Options are fundamental to blockchain-based financial markets, offering essential tools for risk management and price speculation, which enhance liquidity, flexibility, and market efficiency in decentralized finance (DeFi). Despite the growing interest in options for blockchain-resident assets, such as cryptocurrencies, current option mechanisms face significant challenges, including limited asset support, high trading delays, and the requirement for option holders to provide upfront collateral.


In this paper, we present a protocol that addresses the aforementioned issues by facilitating efficient and universally accessible option trading without requiring holders to post collateral when establishing options. Our protocol’s universality allows for crosschain options involving nearly any assets on any two different blockchains, provided the chains’ programming languages can enforce and execute the necessary contract logic. A key innovation in our approach is the use of Double-Authentication-Preventing Signatures (DAPS), which significantly reduces trading latency. Additionally, by introducing a guarantee from the option writer, our protocol removes the need of upfront collateral from holders. Our evaluation demonstrates that the proposed scheme reduces option transfer latency to less than half of that in existing methods. Rigorous security analysis proves that our protocol achieves secure option trading, even when facing adversarial behaviors.

1 INTRODUCTION

The emergence of blockchains, such as Bitcoin [27] and Ethereum [6], has given rise to decentralized finance (DeFi), transforming traditional financial systems by eliminating the need for intermediaries. DeFi’s open, transparent, and permissionless architecture enables users to access a wide range of financial services, including lending, borrowing, and trading, without being constrained by geographical or institutional barriers. Smart contracts further enhance its appeal by automating transactions, reducing operational costs, and mitigating risks like fraud or human error. As of July 2024, DeFi protocols hold a total value locked (TVL) of approximately 102 billion USD, with 207 million USD allocated to options markets[11].

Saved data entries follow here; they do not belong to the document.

(** ** The parts around the loop *)

Lemma digits_of_ok first q : digit first → 0 ≤ q < 2 ^ 64 →
  all_digits (digits_of first q) ∧ length (digits_of first q) = 5%nat ∧ digits_of first q !!! 0%nat = first ∧
  nval (digits_of first q) 0 4 = q.
Proof.
  intros Hf Hq. unfold digits_of, ul_H, ul_L. rewrite Z.shiftr_div_pow2, !HHALF_div, !LHALF_mod by lia. unfold wrap.
  change (2 ^ 32) with (Bz * Bz). change (2 ^ 64) with (Bz * Bz * (Bz * Bz)) in Hq.
  assert (0 ≤ q / (Bz * Bz) < Bz * Bz) by (split; [apply Z.div_pos; lia|apply Z.div_lt_upper_bound; lia]).
  rewrite (Z.mod_small (q / (Bz * Bz))) by lia. set (h := q / (Bz * Bz)) in *.
  pose proof (Z.div_mod q (Bz * Bz) ltac:(lia)) as Eq. fold h in Eq. pose proof (Z.mod_pos_bound q (Bz * Bz) ltac:(lia)).
  set (l := q mod (Bz * Bz)) in *.
  pose proof (Z.div_mod h Bz ltac:(lia)). pose proof (Z.div_mod l Bz ltac:(lia)).
  pose proof (Z.mod_pos_bound h Bz ltac:(lia)). pose proof (Z.mod_pos_bound l Bz ltac:(lia)).
  split_and!; [|done|done|].
  - unfold all_digits. rewrite !Forall_cons. unfold digit in *. split_and!; lia || done.
  - cbn [nval]. cbn. lia.
Qed.

(** Where the leading digit is. *)
Definition leading (a : list Z) (p : nat) : Prop := (∀ i, (0 < i ≤ p)%nat → a !!! i = 0) ∧ a !!! (p + 1)%nat ≠ 0.

Lemma leading_nval a p : length a = 5%nat → leading a p → (p < 4)%nat → nval a 0 4 = nval a p (4 - p).
Proof.
  intros Hl [Hz _] Hp. replace 4%nat with (p + (4 - p))%nat at 1 by lia. rewrite nval_app.
  assert (nval a 0 p = 0) as ->; [|rewrite Nat.add_0_l; lia].
  clear Hp. induction p as [|p IH]; [done|]. cbn [nval]. rewrite IH by (intros i Hi; apply Hz; lia). rewrite Hz by lia. done.
Qed.

Lemma leading_bounds a p k : all_digits a → (p + S k < length a)%nat → leading a p →
  Bz ^ Z.of_nat k ≤ nval a p (S k) < Bz ^ Z.of_nat (S k).
Proof.
  intros Ha Hl [_ Hn]. split; [|apply nval_bound; done || lia].
  rewrite nval_front. pose proof (nval_bound a (p + 1) k Ha ltac:(lia)).
  pose proof (digit_at a (p + 1) Ha ltac:(lia)) as Hd. unfold digit in Hd.
  assert (0 < Bz ^ Z.of_nat k) by (apply Z.pow_pos_nonneg; lia). nia.
Qed.

(** Reading the array of five digits at a constant index. *)
Ltac ld_const i :=
  match goal with |- context [ld ?l i] =>
    let j := eval vm_compute in i in
    let r := eval cbv in (ld l j) in
    change (ld l i) with r; rewrite Ok_bind
  end.

Ltac pair_lia :=
  match goal with |- Ok (?a, ?b) = Ok (?c, ?d) => replace c with a by lia; replace d with b by lia; reflexivity end.

Lemma leading_zeros a p : (∀ i, (i < p)%nat → a !!! S i = 0) → a !!! (p + 1)%nat ≠ 0 → leading a p.
Proof. intros Hz Hn. split; [|done]. intros [|i] Hi; [lia|]. apply Hz. lia. Qed.

Lemma skip_u_ok a m : length a = 5%nat → nval a 0 4 ≠ 0 → ∃ u, (u < 4)%nat ∧ leading a u ∧ skip_u 5 m 0 a = Ok (m - Z.of_nat u, Z.of_nat u).
Proof.
  intros Hl Hn. destruct a as [|a0 [|a1 [|a2 [|a3 [|a4 [|]]]]]]; try done. cbn [nval] in Hn. cbn in Hn.
  cbn [skip_u]. ld_const (0 + 1). destruct (Z.eqb_spec a1 0) as [->|H1]; cbn [negb].
  2: { exists 0%nat. split; [lia|]. split; [by apply leading_zeros; [intros; lia|]|]. pair_lia. }
  ld_const (0 + 1 + 1). destruct (Z.eqb_spec a2 0) as [->|H2]; cbn [negb].
  2: { exists 1%nat. split; [lia|]. split; [by apply leading_zeros; [intros [|]; done || lia|]|]. pair_lia. }
  ld_const (0 + 1 + 1 + 1). destruct (Z.eqb_spec a3 0) as [->|H3]; cbn [negb].
  2: { exists 2%nat. split; [lia|]. split; [by apply leading_zeros; [intros [|[|]]; done || lia|]|]. pair_lia. }
  ld_const (0 + 1 + 1 + 1 + 1). destruct (Z.eqb_spec a4 0) as [->|H4]; cbn [negb]; [lia|].
  exists 3%nat. split; [lia|]. split; [by apply leading_zeros; [intros [|[|[|]]]; done || lia|]|]. pair_lia.
Qed.

Lemma skip_v_ok a : length a = 5%nat → nval a 0 4 ≠ 0 →
  (∃ v, (v < 3)%nat ∧ leading a v ∧ skip_v 4 4 0 a = Ok (Z.of_nat (4 - v), Z.of_nat v)) ∨
  (leading a 3 ∧ skip_v 4 4 0 a = Ok (1, 2)).
Proof.
  intros Hl Hn. destruct a as [|a0 [|a1 [|a2 [|a3 [|a4 [|]]]]]]; try done. cbn [nval] in Hn. cbn in Hn.
  cbn [skip_v]. ld_const (0 + 1). destruct (Z.eqb_spec a1 0) as [->|H1]; cbn [negb].
  2: { left. exists 0%nat. split; [lia|]. split; [by apply leading_zeros; [intros; lia|]|done]. }
  change (4 - 1 =? 1) with false. cbv iota.
  ld_const (0 + 1 + 1). destruct (Z.eqb_spec a2 0) as [->|H2]; cbn [negb].
  2: { left. exists 1%nat. split; [lia|]. split; [by apply leading_zeros; [intros [|]; done || lia|]|done]. }
  change (4 - 1 - 1 =? 1) with false. cbv iota.
  ld_const (0 + 1 + 1 + 1). destruct (Z.eqb_spec a3 0) as [->|H3]; cbn [negb].
  2: { left. exists 2%nat. split; [lia|]. split; [by apply leading_zeros; [intros [|[|]]; done || lia|]|done]. }
  right. split; [|done]. apply leading_zeros; [intros [|[|[|]]]; done || lia|]. cbn. lia.
Qed.

Lemma d1_loop_ok fuel t d0 : 0 < t < Bz → Bz / 2 ≤ t * 2 ^ (Z.of_nat fuel - 1) →
  ∃ d, d1_loop fuel t d0 = Ok (d0 + d) ∧ 0 ≤ d ∧ Bz / 2 ≤ t * 2 ^ d < Bz.
Proof.
  change (Bz / 2) with 32768. revert t d0. induction fuel as [|fuel IH]; intros t d0 Ht Hf.
  { change (2 ^ (Z.of_nat 0 - 1)) with 0 in Hf. lia. }
  cbn [d1_loop]. change (B / 2) with 32768. destruct (Z.ltb_spec t 32768).
  - rewrite Z.shiftl_mul_pow2 by lia. change (2 ^ 1) with 2. rewrite wrap_small by lia.
    assert (0 < Z.of_nat fuel).
    { destruct fuel; [change (2 ^ (Z.of_nat 1 - 1)) with 1 in Hf; lia|lia]. }
    destruct (IH (t * 2) (d0 + 1)) as (d & -> & Hd & Hb); [lia| |].
    { replace (Z.of_nat (S fuel) - 1) with (Z.succ (Z.of_nat fuel - 1)) in Hf by lia. rewrite Z.pow_succ_r in Hf by lia. lia. }
    exists (d + 1). split; [f_equal; lia|]. split; [lia|]. rewrite Z.pow_add_r by lia. change (2 ^ 1) with 2. lia.
  - exists 0. rewrite Z.add_0_r, Z.pow_0_r. split; [done|]. lia.
Qed.

Lemma clear_q_ok k a : all_digits a → (k ≤ length a)%nat →
  ∃ a', clear_q k a = Ok a' ∧ all_digits a' ∧ length a' = length a ∧ (∀ i, (i < k)%nat → a' !!! i = 0) ∧
    ∀ i, (k ≤ i)%nat → a' !!! i = a !!! i.
Proof.
  revert a. induction k as [|k IH]; intros a Ha Hk; cbn [clear_q]; [exists a; split_and!; done || (intros; lia)|].
  rewrite st_total by lia. rewrite Ok_bind.
  destruct (IH (<[k := 0]> a)) as (a' & E & Ha' & Hl & Hz & Hs); [by apply all_digits_insert|rewrite length_insert; lia|].
  exists a'. rewrite length_insert in Hl. split; [done|]. split; [done|]. split; [done|]. split.
  - intros i Hi. destruct (decide (i = k)) as [->|]; [|apply Hz; lia]. rewrite Hs by lia. apply list_lookup_total_insert_eq. lia.
  - intros i Hi. rewrite Hs by lia. apply list_lookup_total_insert_ne. lia.
Qed.

Lemma quad_of_ok a : all_digits a → length a = 5%nat → quad_of a = Ok (nval a 0 4).
Proof.
  intros Ha Hl. destruct a as [|a0 [|a1 [|a2 [|a3 [|a4 [|]]]]]]; try done.
  unfold all_digits in Ha. rewrite !Forall_cons in Ha. destruct Ha as (_ & H1 & H2 & H3 & H4 & _).
  unfold quad_of. ld_const 1. ld_const 2. ld_const 3. ld_const 4. rewrite !COMBINE_val by done. unfold quad. change (2 ^ 32) with (Bz * Bz).
  f_equal. cbn [nval]. cbn. lia.
Qed.

(** Division by one digit. *)
Lemma short_division_ok us vs uq :
  all_digits us → length us = 5%nat → nval us 0 4 = uq → all_digits vs → length vs = 5%nat → vs !!! 4%nat ≠ 0 →
  short_division 2 us vs = Ok (uq / vs !!! 4%nat, uq mod vs !!! 4%nat).
Proof.
  intros Hus Hlu <- Hvs Hlv Ht.
  destruct us as [|u0 [|u1 [|u2 [|u3 [|u4 [|]]]]]]; try done. destruct vs as [|v0 [|v1 [|v2 [|v3 [|t [|]]]]]]; try done.
  unfold all_digits in Hus, Hvs. rewrite !Forall_cons in Hus, Hvs.
  destruct Hus as (_ & H1 & H2 & H3 & H4 & _). destruct Hvs as (_ & _ & _ & _ & Hd & _). cbn in Ht.
  unfold short_division. ld_const (2 + 2). ld_const 1. ld_const 2. ld_const 3. ld_const 4.
  change ([v0; v1; v2; v3; t] !!! 4%nat) with t. destruct (Z.eqb_spec t 0); [done|].
  unfold digit in *.
  assert (∀ r x, 0 ≤ r < t → 0 ≤ x < Bz → COMBINE r x = r * Bz + x ∧ 0 ≤ (r * Bz + x) / t < Bz ∧ 0 ≤ (r * Bz + x) mod t < t) as Hstep.
  { intros r x Hr Hx. split; [apply COMBINE_val; unfold digit; lia|]. split; [|apply Z.mod_pos_bound; lia].
    split; [apply Z.div_pos; lia|apply Z.div_lt_upper_bound; nia]. }
  assert (0 ≤ u1 mod t < t) as R1 by (apply Z.mod_pos_bound; lia).
  assert (0 ≤ u1 / t < Bz) as Q1 by (split; [apply Z.div_pos; lia|apply Z.div_lt_upper_bound; nia]).
  destruct (Hstep _ u2 R1 H2) as (-> & Q2 & R2). set (r2 := u1 mod t * Bz + u2) in *.
  destruct (Hstep _ u3 R2 H3) as (-> & Q3 & R3). set (r3 := r2 mod t * Bz + u3) in *.
  destruct (Hstep _ u4 R3 H4) as (-> & Q4 & R4). set (r4 := r3 mod t * Bz + u4) in *.
  rewrite !wrap_small by (change (2 ^ 16) with Bz; lia). rewrite !COMBINE_val by (unfold digit; lia).
  cbn [nval]. cbn -[Z.div Z.modulo Z.mul Z.add]. unfold quad. change (2 ^ 32) with (Bz * Bz).
  set (uq := ((0 * Bz + u1) * Bz + u2) * Bz + u3). 
  pose proof (Z.div_mod u1 t n) as E1. pose proof (Z.div_mod r2 t n) as E2. pose proof (Z.div_mod r3 t n) as E3. pose proof (Z.div_mod r4 t n) as E4.
  assert (uq * Bz + u4 = t * ((u1 / t * Bz + r2 / t) * (Bz * Bz) + (r3 / t * Bz + r4 / t)) + r4 mod t) as Eq.
  { unfold uq, r4 in *. unfold r3 in *. unfold r2 in *. lia. }
  f_equal. f_equal; [apply (Z.div_unique _ _ _ (r4 mod t)); lia|].
  apply (Z.mod_unique _ _ ((u1 / t * Bz + r2 / t) * (Bz * Bz) + (r3 / t * Bz + r4 / t))); lia.
Qed.

(** ** The whole division *)

(** D1 for the two numbers, when there is something to shift. *)
Lemma normalize_ok d s len a :
  0 ≤ d < 16 → all_digits a → (s + len < length a)%nat → a !!! s * 2 ^ d < Bz →
  ∃ a', (if 0 <? d then shl (Z.of_nat s) (Z.of_nat len) d a else Ok a) = Ok a' ∧ all_digits a' ∧
    agree s (s + len) a a' ∧ num a' s len = 2 ^ d * num a s len.
Proof.
  intros Hd Ha Hl Htop. destruct (Z.ltb_spec 0 d).
  - unfold shl. rewrite Nat2Z.id. destruct (shl_loop_ok d ltac:(lia) len 0 s a Ha) as (a' & E & Ha' & Hag & En); [lia|].
    rewrite Nat.add_0_r in *. exists a'. split; [exact E|]. split; [done|]. split; [done|]. rewrite En.
    destruct (split_base d ltac:(lia)) as (EB & HS & HC).
    pose proof (digit_at a s Ha ltac:(lia)) as Hdg. unfold digit in Hdg.
    rewrite (Z.div_small (a !!! s)); [lia|]. split; [lia|]. rewrite <- EB in Htop. nia.
  - assert (d = 0) as -> by lia. exists a. split; [done|]. split; [done|]. split; [apply agree_refl|]. rewrite Z.pow_0_r. lia.
Qed.

(** The remainder from the digits that are left. *)
Lemma remainder_ok d n m u a r :
  0 ≤ d < 16 → all_digits a → length a = 5%nat → (u + m + n = 4)%nat → (1 ≤ n)%nat →
  (∀ i, (0 < i ≤ u + m)%nat → a !!! i = 0) → a !!! (u + m)%nat = 0 → nval a (u + m) n = 2 ^ d * r →
  (us ← (if negb (d =? 0) then shr_loop (Z.to_nat (Z.of_nat n)) (Z.of_nat (m + n)) d (Z.of_nat u) a else Ok a);
   r ← quad_of us; Ok (Some r)) = Ok (Some r).
Proof.
  intros Hd Ha Hl Hpos Hn Hz Hz0 Hv.
  assert (∀ b, all_digits b → length b = 5%nat → (∀ i, (0 < i ≤ u + m)%nat → b !!! i = 0) → nval b 0 4 = nval b (u + m) n) as Htop.
  { intros b Hb Hlb Hzb. replace 4%nat with (u + m + n)%nat by lia. rewrite nval_app.
    assert (∀ k, (k ≤ u + m)%nat → nval b 0 k = 0) as H0.
    { induction k as [|k IH]; intros Hk; [done|]. cbn [nval]. rewrite IH, Hzb by lia. done. }
    rewrite H0 by lia. rewrite Nat.add_0_l. lia. }
  destruct (Z.eqb_spec d 0) as [->|Hd0]; cbn [negb].
  - rewrite Ok_bind, quad_of_ok, Ok_bind by done. rewrite Htop, Hv by done. do 2 f_equal. rewrite Z.pow_0_r. lia.
  - rewrite Nat2Z.id. destruct (shr_loop_ok d ltac:(lia) n u (m + n) a Ha) as (a' & -> & Ha' & Hag & Hz' & En); [lia|lia|].
    replace (u + (m + n) - n)%nat with (u + m)%nat in * by lia. destruct (Hag) as [Hl' Hag'].
    rewrite Ok_bind, quad_of_ok by (done || congruence). rewrite Ok_bind, Htop; [|done|congruence|].
    2: { intros i Hi. destruct (decide (i = (u + m)%nat)) as [->|]; [done|]. rewrite <- Hag' by lia. apply Hz. lia. }
    destruct (split_base d ltac:(lia)) as (EB & HS & HC).
    rewrite Hz0, Z.mod_0_l, Z.mul_0_l, Z.add_0_l, Hv in En by lia.
    assert (a !!! (u + m + n)%nat mod 2 ^ d = 0) as Elast.
    { assert (nval a (u + m) n mod 2 ^ d = 0) as E0 by (rewrite Hv, Z.mul_comm; apply Z_mod_mult).
      destruct n as [|n']; [lia|]. cbn [nval] in E0. rewrite <- EB in E0.
      replace (nval a (u + m) n' * (2 ^ d * 2 ^ (16 - d)) + a !!! (u + m + S n')%nat) with
        (a !!! (u + m + S n')%nat + (nval a (u + m) n' * 2 ^ (16 - d)) * 2 ^ d) in E0 by lia.
      by rewrite Z_mod_plus_full in E0. }
    rewrite Elast in En. do 2 f_equal. nia.
Qed.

Options are crucial components of Defi markets, offering participants more sophisticated tools for risk management and investment strategies. Options provide traders with flexibility in uncertain markets, enabling them to hedge against potential price fluctuations or speculate on future asset values. An option is a bilateral agreement between two parties, where one party holds the right, but not the obligation, to execute a transaction under predetermined conditions. Assume Alice buys an option from Bob. Then Alice is called the holder and Bob is called the writer of the option. Say the option grants Alice the right to purchase 100 "guilder" coins using 100 "florin" coins before the weekend. In exchange for this right, Alice pays Bob 2 florin coins upfront as a premium. If the value of guilder coins rises during the week, Alice can exercise her option to acquire them at the lower, agreed-upon price, securing a profit. However, if the value of guilder coins drops, Alice can choose not to exercise the option, limiting her loss to the initial premium. This flexibility makes options a valuable tool in DeFi, allowing users to better manage risk while maximizing potential gains.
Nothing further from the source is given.